Dataset entries:
# # # # #
Lemma BuildPATSection_ParsePAT_witness :
  match BuildPATSection 0x7fe1 0x418 0x1f0 3 with
  | Ret s => 0x1f0 ≤ 0x1fff ∧ section_valid s ∧ ParsePAT s = Ret (MkPAT 0x7fe1 3 0 {[0x418 := 0x1f0]})
  | Err e => 0x1fff < 0x1f0 ∧ e = ErrInvalidPMTPID 0x1f0
  | _ => False
  end.
Proof. apply BuildPATSection_ParsePAT; unfold word16; lia. Defined.

Lemma field_at r k pre x post i s :
  0 ≤ k ≤ 8 → Z.land r (Z.ones k) = 0 → s = pre ++ field r x ++ post → len pre = i →
  0 ≤ x < 2 ^ (k + 8) → get16m (Z.ones k) s i = Ret x.
Proof. intros ?? -> ??. by apply get16m_field. Qed.

Lemma bytes_ok_concat {A} (f : A → list Z) l :
  (∀ x, x ∈ l → bytes_ok (f x)) → bytes_ok (concat (map f l)).
Proof.
  induction l as [| x l IH]; intros Hf; [apply Forall_nil_2 |]. cbn [map concat].
  apply bytes_ok_app; [apply Hf; set_solver | apply IH; set_solver].
Qed.

Lemma fold_snoc {A} (l acc : list A) : fold_left (λ acc x, acc ++ [x]) l acc = acc ++ l.
Proof.
  revert acc. induction l as [| x l IH]; intros acc; simpl; [by rewrite app_nil_r |].
  by rewrite IH, <- app_assoc.
Qed.

(** *** The PMT *)

Definition elementBytes (e : PMTElement) : list Z :=
  [StreamType e] ++ field 0xe0 (ElementaryPID e) ++ field 0xf0 (len (ESInfo e)) ++ ESInfo e.

Definition pmtSection (version number last : Z) (pmt : PMT) : SectionBytes :=
  longSection TableIDPMT (pmt_ProgramNumber pmt) version number last
    (field 0xe0 (pmt_PCRPID pmt) ++ field 0xf0 (len (pmt_ProgramInfo pmt)) ++ pmt_ProgramInfo pmt ++
     concat (map elementBytes (pmt_Elements pmt))).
# # # # #
THE TASK:
Copy exactly the lines from the one containing "0 ≤ x < 2 ^ (k + 8)" through the last line of the records, both included, and nothing else.

EXPECTED OUTPUT:
  0 ≤ x < 2 ^ (k + 8) → get16m (Z.ones k) s i = Ret x.
Proof. intros ?? -> ??. by apply get16m_field. Qed.

Lemma bytes_ok_concat {A} (f : A → list Z) l :
  (∀ x, x ∈ l → bytes_ok (f x)) → bytes_ok (concat (map f l)).
Proof.
  induction l as [| x l IH]; intros Hf; [apply Forall_nil_2 |]. cbn [map concat].
  apply bytes_ok_app; [apply Hf; set_solver | apply IH; set_solver].
Qed.

Lemma fold_snoc {A} (l acc : list A) : fold_left (λ acc x, acc ++ [x]) l acc = acc ++ l.
Proof.
  revert acc. induction l as [| x l IH]; intros acc; simpl; [by rewrite app_nil_r |].
  by rewrite IH, <- app_assoc.
Qed.

(** *** The PMT *)

Definition elementBytes (e : PMTElement) : list Z :=
  [StreamType e] ++ field 0xe0 (ElementaryPID e) ++ field 0xf0 (len (ESInfo e)) ++ ESInfo e.

Definition pmtSection (version number last : Z) (pmt : PMT) : SectionBytes :=
  longSection TableIDPMT (pmt_ProgramNumber pmt) version number last
    (field 0xe0 (pmt_PCRPID pmt) ++ field 0xf0 (len (pmt_ProgramInfo pmt)) ++ pmt_ProgramInfo pmt ++
     concat (map elementBytes (pmt_Elements pmt))).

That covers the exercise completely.